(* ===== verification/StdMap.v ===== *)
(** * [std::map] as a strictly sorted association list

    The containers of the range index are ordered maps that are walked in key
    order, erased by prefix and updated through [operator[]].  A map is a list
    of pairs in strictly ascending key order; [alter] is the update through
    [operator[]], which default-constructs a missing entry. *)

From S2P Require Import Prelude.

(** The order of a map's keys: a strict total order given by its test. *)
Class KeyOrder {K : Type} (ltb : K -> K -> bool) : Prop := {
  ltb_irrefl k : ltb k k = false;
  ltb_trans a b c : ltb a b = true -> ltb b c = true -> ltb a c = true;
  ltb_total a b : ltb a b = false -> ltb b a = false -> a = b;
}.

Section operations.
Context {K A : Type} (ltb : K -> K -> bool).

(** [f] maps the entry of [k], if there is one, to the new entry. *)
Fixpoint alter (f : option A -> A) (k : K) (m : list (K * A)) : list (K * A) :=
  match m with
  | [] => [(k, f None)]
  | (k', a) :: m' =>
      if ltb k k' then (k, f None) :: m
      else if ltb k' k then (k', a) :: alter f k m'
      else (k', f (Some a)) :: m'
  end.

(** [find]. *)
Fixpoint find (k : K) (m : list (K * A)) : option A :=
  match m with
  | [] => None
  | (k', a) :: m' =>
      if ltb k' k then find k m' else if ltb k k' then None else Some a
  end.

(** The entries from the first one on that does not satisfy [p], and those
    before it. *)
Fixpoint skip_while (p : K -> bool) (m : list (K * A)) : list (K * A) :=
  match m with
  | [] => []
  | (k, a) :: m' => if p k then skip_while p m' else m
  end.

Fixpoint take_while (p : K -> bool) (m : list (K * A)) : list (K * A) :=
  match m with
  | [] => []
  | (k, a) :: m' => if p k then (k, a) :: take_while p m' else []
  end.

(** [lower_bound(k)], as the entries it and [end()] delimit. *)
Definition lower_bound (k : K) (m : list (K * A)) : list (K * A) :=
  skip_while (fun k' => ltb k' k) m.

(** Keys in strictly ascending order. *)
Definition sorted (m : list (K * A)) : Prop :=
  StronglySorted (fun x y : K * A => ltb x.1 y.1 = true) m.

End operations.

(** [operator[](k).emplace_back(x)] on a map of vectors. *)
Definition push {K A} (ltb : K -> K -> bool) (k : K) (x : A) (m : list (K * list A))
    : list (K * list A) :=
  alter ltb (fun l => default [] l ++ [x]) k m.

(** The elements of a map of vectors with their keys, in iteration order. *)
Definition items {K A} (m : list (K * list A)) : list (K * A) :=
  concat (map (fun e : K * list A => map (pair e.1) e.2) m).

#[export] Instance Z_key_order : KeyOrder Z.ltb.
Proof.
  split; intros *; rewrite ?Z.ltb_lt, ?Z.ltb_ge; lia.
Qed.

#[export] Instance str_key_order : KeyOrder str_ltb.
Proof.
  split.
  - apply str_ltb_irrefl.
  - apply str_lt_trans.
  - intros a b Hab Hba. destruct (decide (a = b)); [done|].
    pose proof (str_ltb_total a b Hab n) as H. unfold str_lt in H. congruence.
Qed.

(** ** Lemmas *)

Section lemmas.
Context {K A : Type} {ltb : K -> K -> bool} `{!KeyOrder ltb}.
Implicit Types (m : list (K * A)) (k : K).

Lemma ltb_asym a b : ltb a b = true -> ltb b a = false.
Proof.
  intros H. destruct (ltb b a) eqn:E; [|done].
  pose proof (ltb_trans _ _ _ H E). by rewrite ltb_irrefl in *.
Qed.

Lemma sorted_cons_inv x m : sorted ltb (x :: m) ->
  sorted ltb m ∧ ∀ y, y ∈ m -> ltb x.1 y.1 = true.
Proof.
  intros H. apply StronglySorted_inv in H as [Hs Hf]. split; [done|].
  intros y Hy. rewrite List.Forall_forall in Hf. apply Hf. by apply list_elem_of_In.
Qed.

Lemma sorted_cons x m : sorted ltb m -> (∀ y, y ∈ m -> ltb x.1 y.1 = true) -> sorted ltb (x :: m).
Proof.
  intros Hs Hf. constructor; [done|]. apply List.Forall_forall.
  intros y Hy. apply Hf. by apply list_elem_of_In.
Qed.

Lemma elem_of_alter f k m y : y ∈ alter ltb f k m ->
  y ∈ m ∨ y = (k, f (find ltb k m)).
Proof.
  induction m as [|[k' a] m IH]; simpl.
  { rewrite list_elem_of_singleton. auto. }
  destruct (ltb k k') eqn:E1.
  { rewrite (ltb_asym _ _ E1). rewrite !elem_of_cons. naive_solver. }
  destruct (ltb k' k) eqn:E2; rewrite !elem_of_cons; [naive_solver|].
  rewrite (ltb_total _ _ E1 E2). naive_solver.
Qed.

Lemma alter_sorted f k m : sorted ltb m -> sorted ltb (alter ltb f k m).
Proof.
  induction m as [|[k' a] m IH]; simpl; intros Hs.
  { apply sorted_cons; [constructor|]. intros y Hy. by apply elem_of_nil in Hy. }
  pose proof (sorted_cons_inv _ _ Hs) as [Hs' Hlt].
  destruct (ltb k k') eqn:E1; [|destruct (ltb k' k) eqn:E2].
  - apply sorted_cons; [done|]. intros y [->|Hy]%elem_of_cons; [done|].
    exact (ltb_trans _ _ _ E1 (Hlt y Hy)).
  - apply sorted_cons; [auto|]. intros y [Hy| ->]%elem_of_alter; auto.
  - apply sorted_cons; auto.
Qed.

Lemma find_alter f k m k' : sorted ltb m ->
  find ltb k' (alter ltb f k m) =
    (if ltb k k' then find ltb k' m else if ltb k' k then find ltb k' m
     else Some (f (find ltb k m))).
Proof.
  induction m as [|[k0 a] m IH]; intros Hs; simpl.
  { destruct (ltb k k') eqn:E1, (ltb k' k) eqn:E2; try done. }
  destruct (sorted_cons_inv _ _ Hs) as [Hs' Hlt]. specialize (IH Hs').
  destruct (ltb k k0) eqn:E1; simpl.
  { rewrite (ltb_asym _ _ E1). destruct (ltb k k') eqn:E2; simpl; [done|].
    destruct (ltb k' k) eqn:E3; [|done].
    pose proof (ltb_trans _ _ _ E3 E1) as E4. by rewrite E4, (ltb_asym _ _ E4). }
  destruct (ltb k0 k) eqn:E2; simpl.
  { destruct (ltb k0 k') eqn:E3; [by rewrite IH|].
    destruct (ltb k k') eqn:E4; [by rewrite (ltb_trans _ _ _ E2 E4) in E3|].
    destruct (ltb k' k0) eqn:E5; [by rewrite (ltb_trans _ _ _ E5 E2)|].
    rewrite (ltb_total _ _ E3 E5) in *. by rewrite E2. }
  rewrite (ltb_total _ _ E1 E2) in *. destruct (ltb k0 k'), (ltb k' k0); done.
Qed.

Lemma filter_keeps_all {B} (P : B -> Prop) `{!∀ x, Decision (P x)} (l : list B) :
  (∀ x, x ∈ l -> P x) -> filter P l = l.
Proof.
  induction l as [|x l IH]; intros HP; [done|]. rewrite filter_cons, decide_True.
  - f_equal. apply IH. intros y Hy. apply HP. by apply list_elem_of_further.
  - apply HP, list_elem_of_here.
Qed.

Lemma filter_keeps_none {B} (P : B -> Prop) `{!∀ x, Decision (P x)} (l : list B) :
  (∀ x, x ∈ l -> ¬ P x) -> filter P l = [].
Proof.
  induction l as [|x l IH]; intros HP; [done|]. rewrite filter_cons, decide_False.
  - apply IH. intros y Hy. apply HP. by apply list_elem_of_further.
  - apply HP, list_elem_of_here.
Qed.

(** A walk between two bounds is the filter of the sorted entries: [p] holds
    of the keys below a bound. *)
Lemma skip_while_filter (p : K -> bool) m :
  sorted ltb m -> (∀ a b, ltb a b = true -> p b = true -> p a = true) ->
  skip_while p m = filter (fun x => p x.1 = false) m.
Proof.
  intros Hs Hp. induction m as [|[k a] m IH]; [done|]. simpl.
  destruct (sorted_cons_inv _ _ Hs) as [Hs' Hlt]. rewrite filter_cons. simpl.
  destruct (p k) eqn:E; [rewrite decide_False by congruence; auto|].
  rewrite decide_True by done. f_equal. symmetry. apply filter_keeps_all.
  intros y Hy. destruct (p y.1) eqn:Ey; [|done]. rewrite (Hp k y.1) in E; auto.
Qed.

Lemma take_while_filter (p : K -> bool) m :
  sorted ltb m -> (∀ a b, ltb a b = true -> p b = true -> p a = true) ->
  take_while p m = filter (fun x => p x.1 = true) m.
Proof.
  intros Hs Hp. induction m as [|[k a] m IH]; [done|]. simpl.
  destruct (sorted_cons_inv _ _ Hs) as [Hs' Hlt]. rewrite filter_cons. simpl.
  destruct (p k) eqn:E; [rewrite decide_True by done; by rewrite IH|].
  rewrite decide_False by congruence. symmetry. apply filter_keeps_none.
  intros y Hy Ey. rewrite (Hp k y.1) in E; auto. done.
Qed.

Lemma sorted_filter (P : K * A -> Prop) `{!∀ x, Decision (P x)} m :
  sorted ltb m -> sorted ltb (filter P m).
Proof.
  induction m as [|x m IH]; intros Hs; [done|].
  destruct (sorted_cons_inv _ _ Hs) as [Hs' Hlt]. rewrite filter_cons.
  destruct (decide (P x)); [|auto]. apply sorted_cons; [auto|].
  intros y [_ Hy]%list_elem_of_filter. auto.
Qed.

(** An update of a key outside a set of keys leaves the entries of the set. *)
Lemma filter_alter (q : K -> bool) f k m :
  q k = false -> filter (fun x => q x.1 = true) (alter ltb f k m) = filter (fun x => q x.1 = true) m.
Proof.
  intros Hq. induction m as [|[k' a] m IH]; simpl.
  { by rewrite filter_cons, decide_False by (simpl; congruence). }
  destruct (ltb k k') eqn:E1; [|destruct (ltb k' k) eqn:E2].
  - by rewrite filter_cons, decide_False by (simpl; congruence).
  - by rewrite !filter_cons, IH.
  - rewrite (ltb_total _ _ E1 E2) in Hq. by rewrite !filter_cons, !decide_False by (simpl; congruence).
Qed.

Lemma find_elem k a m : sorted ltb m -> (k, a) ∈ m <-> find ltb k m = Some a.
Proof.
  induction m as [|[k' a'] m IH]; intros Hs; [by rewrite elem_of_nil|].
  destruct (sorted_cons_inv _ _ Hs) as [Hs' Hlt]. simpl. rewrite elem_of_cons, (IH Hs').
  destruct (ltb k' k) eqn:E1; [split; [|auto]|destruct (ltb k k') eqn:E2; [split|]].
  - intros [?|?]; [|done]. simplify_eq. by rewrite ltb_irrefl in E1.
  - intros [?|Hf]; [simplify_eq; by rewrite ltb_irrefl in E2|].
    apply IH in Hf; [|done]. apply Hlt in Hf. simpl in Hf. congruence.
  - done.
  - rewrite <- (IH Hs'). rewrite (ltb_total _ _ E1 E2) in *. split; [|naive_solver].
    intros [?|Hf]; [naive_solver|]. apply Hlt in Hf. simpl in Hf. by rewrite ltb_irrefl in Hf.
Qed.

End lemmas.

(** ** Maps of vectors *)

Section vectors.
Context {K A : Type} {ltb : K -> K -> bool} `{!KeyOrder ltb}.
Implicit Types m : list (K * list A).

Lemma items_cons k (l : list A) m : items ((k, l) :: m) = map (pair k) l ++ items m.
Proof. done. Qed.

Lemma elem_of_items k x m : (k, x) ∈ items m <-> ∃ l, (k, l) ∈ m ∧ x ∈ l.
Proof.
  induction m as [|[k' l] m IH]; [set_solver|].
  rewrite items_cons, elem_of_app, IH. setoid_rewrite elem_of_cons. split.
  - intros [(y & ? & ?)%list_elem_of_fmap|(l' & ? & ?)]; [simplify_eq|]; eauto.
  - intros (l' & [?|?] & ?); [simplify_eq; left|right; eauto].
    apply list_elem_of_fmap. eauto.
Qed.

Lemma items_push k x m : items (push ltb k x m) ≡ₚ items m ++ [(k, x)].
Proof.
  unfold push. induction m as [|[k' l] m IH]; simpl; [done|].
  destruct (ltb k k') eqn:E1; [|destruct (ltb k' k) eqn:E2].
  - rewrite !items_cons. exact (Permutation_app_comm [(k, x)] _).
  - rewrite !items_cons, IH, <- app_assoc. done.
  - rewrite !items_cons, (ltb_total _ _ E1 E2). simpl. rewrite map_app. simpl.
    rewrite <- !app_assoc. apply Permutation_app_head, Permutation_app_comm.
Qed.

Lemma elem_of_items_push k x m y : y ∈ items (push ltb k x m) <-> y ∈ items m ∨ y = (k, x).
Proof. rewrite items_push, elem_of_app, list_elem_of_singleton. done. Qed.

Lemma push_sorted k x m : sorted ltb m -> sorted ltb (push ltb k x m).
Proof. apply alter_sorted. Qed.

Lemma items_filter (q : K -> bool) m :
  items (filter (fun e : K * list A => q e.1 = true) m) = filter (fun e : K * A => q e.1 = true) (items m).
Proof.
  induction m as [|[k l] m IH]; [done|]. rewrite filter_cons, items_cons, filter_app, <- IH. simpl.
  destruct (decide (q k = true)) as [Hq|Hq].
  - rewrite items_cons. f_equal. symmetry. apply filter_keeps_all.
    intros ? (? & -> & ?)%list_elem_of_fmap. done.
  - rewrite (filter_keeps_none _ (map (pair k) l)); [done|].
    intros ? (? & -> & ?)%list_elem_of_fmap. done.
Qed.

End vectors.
--
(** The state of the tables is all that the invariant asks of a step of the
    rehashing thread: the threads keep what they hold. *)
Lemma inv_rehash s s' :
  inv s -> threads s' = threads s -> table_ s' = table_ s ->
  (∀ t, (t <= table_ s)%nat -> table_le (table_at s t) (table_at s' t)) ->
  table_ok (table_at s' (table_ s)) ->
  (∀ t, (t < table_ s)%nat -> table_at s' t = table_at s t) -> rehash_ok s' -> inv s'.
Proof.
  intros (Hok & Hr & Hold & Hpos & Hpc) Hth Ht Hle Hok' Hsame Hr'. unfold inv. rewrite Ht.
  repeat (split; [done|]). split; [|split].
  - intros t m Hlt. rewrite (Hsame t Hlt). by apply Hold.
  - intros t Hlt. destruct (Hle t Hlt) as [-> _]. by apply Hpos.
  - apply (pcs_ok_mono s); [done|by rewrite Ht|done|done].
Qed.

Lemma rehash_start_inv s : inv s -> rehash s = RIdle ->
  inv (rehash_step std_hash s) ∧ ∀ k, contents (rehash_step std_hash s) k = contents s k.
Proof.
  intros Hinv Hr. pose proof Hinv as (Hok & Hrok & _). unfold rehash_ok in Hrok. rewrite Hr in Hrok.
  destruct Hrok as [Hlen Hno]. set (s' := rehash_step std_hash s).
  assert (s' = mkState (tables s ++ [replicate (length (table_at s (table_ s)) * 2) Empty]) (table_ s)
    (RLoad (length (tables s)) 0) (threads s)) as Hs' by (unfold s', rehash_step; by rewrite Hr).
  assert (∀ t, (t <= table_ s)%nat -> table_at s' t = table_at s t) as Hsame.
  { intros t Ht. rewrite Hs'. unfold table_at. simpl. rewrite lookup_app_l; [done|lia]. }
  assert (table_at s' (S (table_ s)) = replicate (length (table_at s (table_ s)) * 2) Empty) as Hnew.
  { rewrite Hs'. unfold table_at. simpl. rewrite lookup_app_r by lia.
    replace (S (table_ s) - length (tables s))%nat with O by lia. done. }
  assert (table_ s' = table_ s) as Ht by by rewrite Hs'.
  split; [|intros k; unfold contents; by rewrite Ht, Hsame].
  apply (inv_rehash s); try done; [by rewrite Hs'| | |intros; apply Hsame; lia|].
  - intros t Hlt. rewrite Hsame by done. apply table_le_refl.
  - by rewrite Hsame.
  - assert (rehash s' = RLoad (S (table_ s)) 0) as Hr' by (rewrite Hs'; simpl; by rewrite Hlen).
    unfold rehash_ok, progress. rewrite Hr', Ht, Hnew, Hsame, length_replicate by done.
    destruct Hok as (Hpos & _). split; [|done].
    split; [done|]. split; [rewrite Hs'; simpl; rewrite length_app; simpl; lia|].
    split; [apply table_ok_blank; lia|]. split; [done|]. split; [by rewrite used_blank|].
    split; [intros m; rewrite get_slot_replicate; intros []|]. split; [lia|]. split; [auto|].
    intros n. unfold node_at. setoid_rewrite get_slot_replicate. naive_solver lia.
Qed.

Requirement: The task calls for every line of the material that contains the string "operations".

Answer for this exercise:
Section operations.
End operations.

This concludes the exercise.